VA loan vs conventional head-to-head
Most often, eligible veterans will choose a VA loan. That’s because they don’t require a down payment, typically offer lower rates than conventional, and have no monthly PMI
But there are a few reasons you might choose conventional over VA:
- You have a 20% down payment and want to avoid the upfront VA funding fee
- You want to buy a vacation home or rental property
- The home doesn’t meet VA minimum property requirements
But this isn’t the end of the story. There are many more variables to consider when choosing between conventional and VA.
But first,, it helps to have some context on each program and who qualifies.
VA loans are backed by the U.S. Department of Veterans Affairs (VA), and they’re available to veterans, active-duty servicemembers, and Reservists from all branches of the military, as well as eligible surviving spouses:
- Air Force
- Marine Corps
- Coast Guard
- National Guard or Reserves
- National Oceanic Atmospheric Administration (NOAA)
- Public Health Service (USPHS)
- Cadets at the US Military, Air Force, or Coast Guard Academies
- Midshipmen at the US Naval Academy
- Veterans of all branches
- Surviving military spouses who have not remarried and whose significant other:
- Died in service
- Died from a service-related injury or disability
- Has been declared a POW (Prisoner of War) or MIA (Missing In Action) for at least 90 days
If you’re a veteran, you must have been honorably discharged and if you’re on active-duty, your current service record must be in good standing.
Both veteran and active-duty borrowers must also meet length of service requirements.
Length of service requirements
|Service Period||Dates||Active-duty requirement|
|World War II||9/16/40-7/25/47||90 total days*|
|Post-World War II||7/26/47-6/26/50||181 continuous days*|
|Korean War||6/27/50-1/31/55||90 total days*|
|Post-Korean War||2/1/55-8/4/64||181 continuous days*|
|Vietnam War||8/5/64-5/7/75||90 total days*|
|Served in the Republic of Vietnam||2/28/61-5/7/75||90 total days*|
|Post-Vietnam War (May 8, 1975-Sept. 7, 1980)||5/8/75-9/7/80||181 continuous days*|
|Served as an officer||5/8/75-10/16/81||181 continuous days*|
|Unnamed era||9/8/1980-8/1/90||24 continuous months or the full period during which you were called to active duty (minimum 181 days)**|
|Served as an officer||10/17/81-8/1/90||24 continuous months or the full period during which you were called to active duty (minimum 181 days)**|
|Gulf War||8/2/90-present||24 continuous months or the full period during which you were called to active duty (minimum 90 days).***|
|Separated from service after Sept. 7, 1980||After 9/7/80||24 continuous months or the full period during which you were called to active duty (minimum 181 days).***|
|Separated from service and served as an officer||After 10/16/81||24 continuous months or the full period during which you were called to active duty (minimum 181 days).***|
|Currently on active duty||n/a||90 continuous days|
|National Guard/Selected Reserve||8/2/90-present||90 days active duty or 6 years and now honorably discharged, placed on retired list, transferred to Standby/Ready after honorable service, or continue to serve in Selected Reserve|
|Discharged with Service-Related Disability||n/a||No minimum service requirements|
|Dishonorable Discharge||n/a||Not eligible for VA home loan|
*Eligible if served fewer days but discharged due to service-connected disability
**No allowance for fewer service days if discharged due to service-connected disability
***Eligible with minimum days if you were discharged due to a government decision, reduction in force, or a hardship. Eligible with less than minimum days only if separated due to service-connected disability.

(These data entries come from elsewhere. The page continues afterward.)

(* ===== verification/TemporalFacts.v ===== *)
(** What each part of the Temporal workflow can do: the kinds of effects it performs, shared by
    the theorems about whole workflows. *)
From S2P Require Import Prelude GoLib Types Codec Prog ProgSpec Policies MemoryConfig Budget CircuitBreaker Telemetry Events Effects ErrorControl LLM Memory AgentLoop TemporalDefs TemporalLoop.

#[local] Open Scope string_scope.
#[local] Open Scope list_scope.
#[local] Open Scope Z_scope.

(** ** Kinds of effects *)

Inductive kind :=
| KQuiet      (* scheduler, clock, identifiers, the state of the stream *)
| KPublish    (* events *)
| KLlm | KAuthorize | KApproval | KTool | KDecide | KBudget | KPersist | KMemory | KCleanup
| KPending | KBreaker | KBreakerInit | KFuel.

#[export] Instance kind_eq_dec : EqDecision kind.
Proof. solve_decision. Defined.

Definition activity_kind (a : activity) : kind :=
  match a with
  | AgentLLMActivity _ | AgentLLMStreamActivity _ => KLlm
  | AgentToolAuthorizeActivity _ => KAuthorize
  | AgentToolApprovalActivity _ => KApproval
  | AgentToolExecuteActivity _ => KTool
  | AgentRetrieverActivity _ | AgentMemoryRecallActivity _ | AgentMemoryStoreActivity _ => KMemory
  | AddConversationMessagesActivity _ => KPersist
  | AgentMaxIterationsDecisionActivity _ => KDecide
  | AgentBudgetApprovalActivity _ => KBudget
  | PublishStreamEventActivity _ => KPublish
  | AgentWorkflowCleanupActivity _ => KCleanup
  end.

Definition op_kind (o : WfOp) : kind :=
  match o with
  | WActivity _ a => activity_kind a
  | WPublish _ => KPublish
  | WChildWorkflow _ _ _ _ => KTool
  | WPendingSet _ _ | WPendingDelete _ => KPending
  | WBreakerInit _ => KBreakerInit
  | WBreakerIsTripped _ _ | WBreakerRecordFailure _ _ _ | WBreakerRecordSuccess _ | WBreakerState => KBreaker
  | WOutOfFuel => KFuel
  | _ => KQuiet
  end.

Definition event_kind (e : wevent) : kind := op_kind (ev_op e).

(** Quiet, or of one of the kinds. *)
Definition within (ks : list kind) (e : wevent) : Prop := event_kind e = KQuiet \/ In (event_kind e) ks.

Lemma sched_quiet (e : wevent) : is_sched e -> event_kind e = KQuiet.
Proof. unfold is_sched, event_kind. by intros ->. Qed.

Lemma sched_within ks (e : wevent) : is_sched e -> within ks e.
Proof. intros H. left. by apply sched_quiet. Qed.

Lemma within_incl ks ks' e : incl ks ks' -> within ks e -> within ks' e.
Proof. intros H [?|?]; [by left|right; auto]. Qed.

Lemma only_incl ks ks' {A} (m : prog A) : incl ks ks' -> only (within ks) m -> only (within ks') m.
Proof. intros H. apply only_mono. intros e. by apply within_incl. Qed.

Lemma within_not ks k e : k <> KQuiet -> ~ In k ks -> within ks e -> event_kind e <> k.
Proof. intros Hq Hk [->|Hin] He; [by apply Hq|by rewrite He in Hin]. Qed.

Lemma only_wcall (P : wevent -> Prop) o : (forall r, P (Ev (S := wf_sig) o r)) -> only P (wcall o).
Proof. apply (only_perform (S := wf_sig)). Qed.

Lemma only_activity (P : wevent -> Prop) o a :
  (forall r, P (Ev (S := wf_sig) (WActivity o a) r)) -> only P (execute_activity o a).
Proof. apply (only_perform (S := wf_sig) P (WActivity o a)). Qed.

Lemma only_fallible (P : wevent -> Prop) {E A B} (m : prog (sum E A)) (f : A -> prog (sum E B)) :
  only P m -> (forall a, only P (f a)) -> only P (bind_fallible m f).
Proof. intros Hm Hf. apply only_bind; [done|]. intros [e|a]; [apply only_ret|apply Hf]. Qed.

(** One effect, then the rest. *)
Lemma spec_after_wcall {A} o (f : WfAns o -> prog A) (Q : list wevent -> A -> Prop) :
  (forall r, spec (f r) (fun t b => Q (Ev (S := wf_sig) o r :: t) b)) -> spec (wcall o ≫= f) Q.
Proof. apply (spec_do (S := wf_sig) o f). Qed.

Lemma spec_after_activity {A} o a (f : fallible (activity_result a) -> prog A) (Q : list wevent -> A -> Prop) :
  (forall r, spec (f r) (fun t b => Q (Ev (S := wf_sig) (WActivity o a) r :: t) b)) ->
  spec (execute_activity o a ≫= f) Q.
Proof. apply (spec_do (S := wf_sig) (WActivity o a) f). Qed.

Lemma spec_one_activity o a (Q : list wevent -> fallible (activity_result a) -> Prop) :
  (forall r, Q [Ev (S := wf_sig) (WActivity o a) r] r) -> spec (execute_activity o a) Q.
Proof. apply (spec_perform (S := wf_sig) (WActivity o a)). Qed.

(** Perform the first effect. *)
Ltac wf_step :=
  match goal with
  | |- spec (execute_activity ?o ?a) ?Q => apply (spec_one_activity o a Q)
  | |- spec (mbind ?f (wcall ?o)) ?Q => apply (spec_after_wcall o f Q)
  | |- spec (mbind ?f (execute_activity ?o ?a)) ?Q => apply (spec_after_activity o a f Q)
  end.

(** ** Counting *)

Definition count_if (p : wevent -> bool) (tr : list wevent) : Z := Z.of_nat (length (List.filter p tr)).

Lemma count_if_app p t1 t2 : count_if p (t1 ++ t2) = count_if p t1 + count_if p t2.
Proof. unfold count_if. rewrite List.filter_app, length_app. lia. Qed.

Lemma count_if_nil p : count_if p [] = 0.
Proof. done. Qed.

Lemma count_if_cons p e t : count_if p (e :: t) = (if p e then 1 else 0) + count_if p t.
Proof. unfold count_if. cbn [List.filter]. destruct (p e); cbn [length]; lia. Qed.

Lemma count_if_none p tr : Forall (fun e => p e = false) tr -> count_if p tr = 0.
Proof. unfold count_if. induction 1 as [|e tr He _ IH]; [done|]. simpl. by rewrite He. Qed.

Lemma count_if_nonneg p tr : 0 <= count_if p tr.
Proof. unfold count_if. lia. Qed.

Definition count_kind (k : kind) : list wevent -> Z := count_if (fun e => bool_decide (event_kind e = k)).

(** Counts of a trace put together from parts. *)
Ltac counts :=
  unfold count_kind in *; repeat rewrite ?count_if_nil, ?count_if_cons, ?count_if_app in *;
  cbn [event_kind op_kind activity_kind ev_op bool_decide decide_rel kind_eq_dec] in *.

(** A part that performs no effect of the kind. *)
Lemma count_kind_none k ks {A} (m : prog A) :
  k <> KQuiet -> ~ In k ks -> only (within ks) m -> spec m (fun tr _ => count_kind k tr = 0).
Proof.
  intros Hq Hk H. eapply spec_conseq; [exact H|]. cbn beta. intros tr _ Ht. apply count_if_none.
  eapply Forall_impl; [exact Ht|]. intros e He. apply bool_decide_eq_false_2. by eapply within_not.
Qed.

Create HintDb wf_foot.

(** Walk through a computation, checking the kind of each effect. *)
Ltac wf_kind := first [ by left | right; cbn; tauto ].
Ltac wf_only :=
  repeat first
    [ progress intros
    | apply only_ret
    | solve [ eauto 3 with wf_foot ]
    | match goal with
      | |- only ?P (wcall ?o) => apply (only_wcall P o); intros; solve [wf_kind]
      | |- only ?P (execute_activity ?o ?a) => apply (only_activity P o a); intros; solve [wf_kind]
      end
    | apply only_fallible
    | apply only_bind
    | apply only_fmap
    | apply only_traverse
    | case_match
    | progress cbv beta zeta ].
Ltac wf_sub l := eapply only_incl; [|apply l]; intros ? ?; cbn in *; tauto.

Section footprints.
Context (rt : Runtime) (wfID : string) (input : AgentWorkflowInput) (suffix : string).

Lemma only_emit e : only (within [KPublish]) (emit_event wfID input e).
Proof. unfold emit_event, check_error, emitAgentEvent. wf_only. Qed.

Lemma only_emit' ks e : In KPublish ks -> only (within ks) (emit_event wfID input e).
Proof. intros H. eapply only_incl; [|apply only_emit]. by intros k [<-|[]]. Qed.
#[local] Hint Resolve only_emit' : wf_foot.
#[local] Hint Resolve in_eq in_cons : wf_foot.

Lemma only_answer ks mid tc content f u : In KPublish ks -> only (within ks) (answer_call wfID input mid tc content f u).
Proof. intros H. unfold answer_call, emitToolEndThenResult. wf_only. Qed.
#[local] Hint Resolve only_answer : wf_foot.

Lemma only_emit_start ks mid tc : In KPublish ks -> only (within ks) (emit_start wfID input mid tc).
Proof. intros H. unfold emit_start. wf_only. Qed.
#[local] Hint Resolve only_emit_start : wf_foot.

Lemma only_circuit_skips b now tc : only (within [KBreaker]) (circuit_skips b now tc).
Proof. unfold circuit_skips. wf_only. Qed.

Lemma only_await_approval slot tc : only (within [KPending; KApproval]) (await_approval rt wfID input suffix slot tc).
Proof. unfold await_approval. wf_only. Qed.

Lemma only_delegate tc route : only (within [KTool; KPublish]) (delegateToSubAgent rt wfID input tc route).
Proof. unfold delegateToSubAgent. wf_only. Qed.
#[local] Hint Resolve only_delegate : wf_foot.

Lemma only_run_approved iter slot tc : only (within [KTool; KPublish]) (run_approved rt wfID input suffix iter slot tc).
Proof. unfold run_approved. wf_only. Qed.
#[local] Hint Resolve only_run_approved : wf_foot.

Lemma only_after_approval iter slot tc st : only (within [KTool; KPublish]) (after_approval rt wfID input suffix iter slot tc st).
Proof. unfold after_approval. wf_only. Qed.

Definition call_kinds : list kind := [KPublish; KAuthorize; KPending; KApproval; KTool; KBreaker].

Lemma only_branch mid iter slot b now tc : only (within call_kinds) (run_branch rt wfID input suffix mid iter slot b now tc).
Proof.
  unfold run_branch, executeAgentToolCall, approved_call. wf_only;
    [wf_sub only_circuit_skips|wf_sub only_await_approval|wf_sub only_after_approval].
Qed.

Lemma only_tool_calls mid iter b now calls :
  only (within call_kinds) (run_tool_calls rt wfID input suffix mid iter b now calls).
Proof.
  unfold run_tool_calls, run_parallel, run_sequential. repeat case_match; try apply only_ret;
    (apply only_bind; [|intros; apply only_ret]).
  - apply only_par; [apply sched_within|]. intros p. apply only_branch.
  - apply only_traverse. intros tc. apply only_branch.
Qed.

Lemma only_handle_budget t tel d : only (within [KBudget]) (handleBudgetExceeded rt wfID input suffix t tel d).
Proof. unfold handleBudgetExceeded. wf_only. Qed.
#[local] Hint Resolve only_handle_budget : wf_foot.

Lemma only_enforce s u : only (within [KBudget]) (enforce rt wfID input suffix s u).
Proof. unfold enforce. wf_only. Qed.
#[local] Hint Resolve only_enforce : wf_foot.

Lemma only_charge_child s u : only (within [KBudget]) (charge_child rt wfID input suffix s u).
Proof. unfold charge_child. wf_only. Qed.

Lemma only_collect b now calls rs s : only (within [KBudget; KBreaker]) (collect rt wfID input suffix b now calls rs s).
Proof.
  revert rs s. induction calls as [|tc calls IH]; intros [|r rs] s; simpl; try apply only_ret.
  apply only_bind; [unfold apply_circuit; wf_only|]. intros _.
  apply only_bind; [wf_sub only_charge_child|]. intros c. case_match; [apply only_ret|apply IH].
Qed.

Lemma only_save s : only (within [KPersist]) (save_iteration rt input suffix s).
Proof. unfold save_iteration, persist. wf_only. Qed.

Lemma only_continue iter s : only (within [KBreaker]) (continue_as_new rt input iter s).
Proof. unfold continue_as_new, detach_stream. wf_only. Qed.

Lemma only_call_llm i : only (within [KLlm]) (call_llm rt input suffix i).
Proof. unfold call_llm. wf_only. Qed.

Definition batch_kinds : list kind := call_kinds ++ [KBudget; KPersist].

Lemma only_tool_round b mid iter now s : only (within batch_kinds) (tool_round rt wfID input suffix b mid iter now s).
Proof.
  unfold tool_round. apply only_bind; [wf_sub only_tool_calls|]. intros [e|rs]; [apply only_ret|].
  apply only_bind; [wf_sub only_collect|]. intros [o|s1]; [apply only_ret|].
  apply only_bind; [wf_sub only_save|]. intros s2. wf_sub only_continue.
Qed.

Lemma only_ask iter calls s : only (within [KDecide]) (ask_extension rt suffix iter calls s).
Proof. unfold ask_extension. wf_only. Qed.

Lemma only_recall s : only (within [KMemory]) (recall rt input suffix s).
Proof. unfold recall. wf_only. Qed.

Lemma only_prefetch s : only (within [KMemory]) (prefetch rt input suffix s).
Proof. unfold prefetch. wf_only. Qed.

Lemma only_finish s : only (within [KMemory; KPersist]) (finish rt input suffix s).
Proof. unfold finish, persist_rest, store_memory, persist. wf_only. Qed.

Lemma only_cleanup : only (within [KCleanup]) (cleanup suffix).
Proof. unfold cleanup. wf_only. Qed.

Lemma only_start st : only (within []) (start_telemetry st).
Proof. unfold start_telemetry. wf_only. Qed.
End footprints.

(** ** What the parts of a round leave alone *)

(** A budget tracker without what a run adds to it. *)
Definition tracker_static (t : option BudgetTracker) : option BudgetTracker :=
  fmap (fun t => with_watermark (with_totals t 0 0 false) 0 0 0) t.

Lemma static_new cfg : tracker_static (NewBudgetTracker cfg) = NewBudgetTracker cfg.
Proof. by destruct cfg. Qed.

Lemma static_Add t u : tracker_static (Add t u).2 = tracker_static t.
Proof. by destruct t, u. Qed.

Lemma static_Advance t : tracker_static (AdvanceWatermark t).2 = tracker_static t.
Proof. by destruct t. Qed.

(** Telemetry, usage, messages and the amounts of the budget may change; nothing else. *)
Definition keeps (s s' : wf_vars) : Prop :=
  v_maxIter s' = v_maxIter s /\ v_useFallback s' = v_useFallback s /\
  v_iterationsExtended s' = v_iterationsExtended s /\ v_lastContent s' = v_lastContent s /\
  v_llm s' = v_llm s /\ v_store s' = v_store s /\ tracker_static (v_budget s') = tracker_static (v_budget s).

#[export] Instance keeps_refl : Reflexive keeps.
Proof. done. Qed.

#[export] Instance keeps_trans : Transitive keeps.
Proof. intros s1 s2 s3 (?&?&?&?&?&?&?) (?&?&?&?&?&?&?). repeat split; congruence. Qed.

Section keeps.
Context (rt : Runtime) (wfID : string) (input : AgentWorkflowInput) (suffix : string).

Lemma handle_static t tel d :
  spec (handleBudgetExceeded rt wfID input suffix t tel d) (fun _ r => tracker_static r.1.2 = tracker_static t).
Proof.
  unfold handleBudgetExceeded. cbv zeta. set (act := match ac_Budget _ with Some _ => _ | None => _ end).
  case_match; [|by apply spec_mret]. wf_step. intros [e|pause]; [by apply spec_mret|].
  wf_step. intros [e|status]; apply spec_mret; [done|].
  repeat case_match; try done. apply static_Advance.
Qed.

Lemma enforce_keeps s u : spec (enforce rt wfID input suffix s u) (fun _ r => keeps s r.2).
Proof.
  unfold enforce. case_match; [|by apply spec_mret].
  pose proof (static_Add (v_budget s) u) as Hs. destruct (Add (v_budget s) u) as [[be|] t]; cbn [snd] in Hs.
  - eapply spec_bind; [apply handle_static|]. cbn beta. intros t1 r Hr. apply spec_mret. repeat split. by transitivity (tracker_static t).
  - apply spec_mret. by repeat split.
Qed.

Lemma charge_child_keeps s u : spec (charge_child rt wfID input suffix s u) (fun _ r => keeps s r.2).
Proof.
  unfold charge_child. destruct u as [u|]; [|by apply spec_mret]. cbv zeta. case_match.
  - eapply spec_conseq; [apply enforce_keeps|]. intros t r Hr. etrans; [|exact Hr]. by repeat split.
  - apply spec_mret. repeat split. apply static_Add.
Qed.

Lemma collect_keeps b now calls : forall rs s,
  spec (collect rt wfID input suffix b now calls rs s)
    (fun _ r => match r with inr s' => keeps s s' | inl o => exists p e, o = WfFailed p e end).
Proof.
  induction calls as [|tc calls IH]; intros [|r rs] s; simpl; try (by apply spec_mret).
  eapply spec_bind; [apply spec_true|]. intros t1 [] _.
  eapply spec_bind; [apply charge_child_keeps|]. cbn beta. intros t2 [[err|] s1] Hs; cbn [fst snd] in *.
  - apply spec_mret. unfold budget_stop. eauto.
  - eapply spec_conseq; [apply IH|]. cbn beta. intros t3 [o|s2] H; [done|].
    etrans; [|exact H]. etrans; [|exact Hs]. by repeat split.
Qed.

Lemma save_keeps s : spec (save_iteration rt input suffix s) (fun _ s' => keeps s s').
Proof.
  unfold save_iteration. case_match; [|by apply spec_mret].
  eapply spec_bind; [apply spec_true|]. intros t [e|[]] _; by apply spec_mret.
Qed.
End keeps.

Eligible VA borrowers who have never used their VA benefit or have full entitlement available can buy homes with zero down payment.
Borrowers who currently have a VA loan but still have entitlement available may be able to buy another home with zero down, or they can use a second VA loan with a down payment.
Wondering if you have entitlement available? Check out our guide on how to find your VA certificate of eligibility.
VA loan entitlement doesn’t expire, so you may be able to buy multiple houses with a VA loan within your lifetime. However, if you don’t have entitlement available — whether that’s because you already have a VA loan or a past loan has not yet been repaid — you won’t be able to use the program until entitlement has been restored.
Learn more: How many times can you use a VA home loan?
A conventional mortgage is the most common type of home loan. Unlike VA loans, conventional loans are not government-backed. Instead, they’re regulated by the government-sponsored enterprises (GSEs) Fannie Mae and Freddie Mac.
Also unlike VA loans, conventional loans are available to all qualified homebuyers, rather than just members of the military community.
Many people use “conventional loans” and “conforming loans” interchangeably, but there’s an important distinction.
Conventional loan: All non-government-backed loans
Conforming loans: Loans that “conform” to Fannie Mae and Freddie Mac guidelines
Unless otherwise stated, we’ll be referring to conforming loans in this article.
OK, now let’s see how VA vs conventional loan requirements stack up
Before we get into the nitty-gritty, here’s a quick comparison of VA loans vs conventional loans.
|Debt-to-income ratio||41% (higher in some cases)||45%|
|Property requirements||Primary residence only; must meet VA’s minimum property requirements||Primary residence, second home, vacation home, and investment properties|
|Loan limits||None with full entitlement; $548,250-$822,375 for a single-family home with partial entitlement||$548,250-$822,375 for a single-family home with partial entitlement|
The minimum credit score to qualify for a conventional is 620. However, lenders can set their own guidelines and some may require higher scores.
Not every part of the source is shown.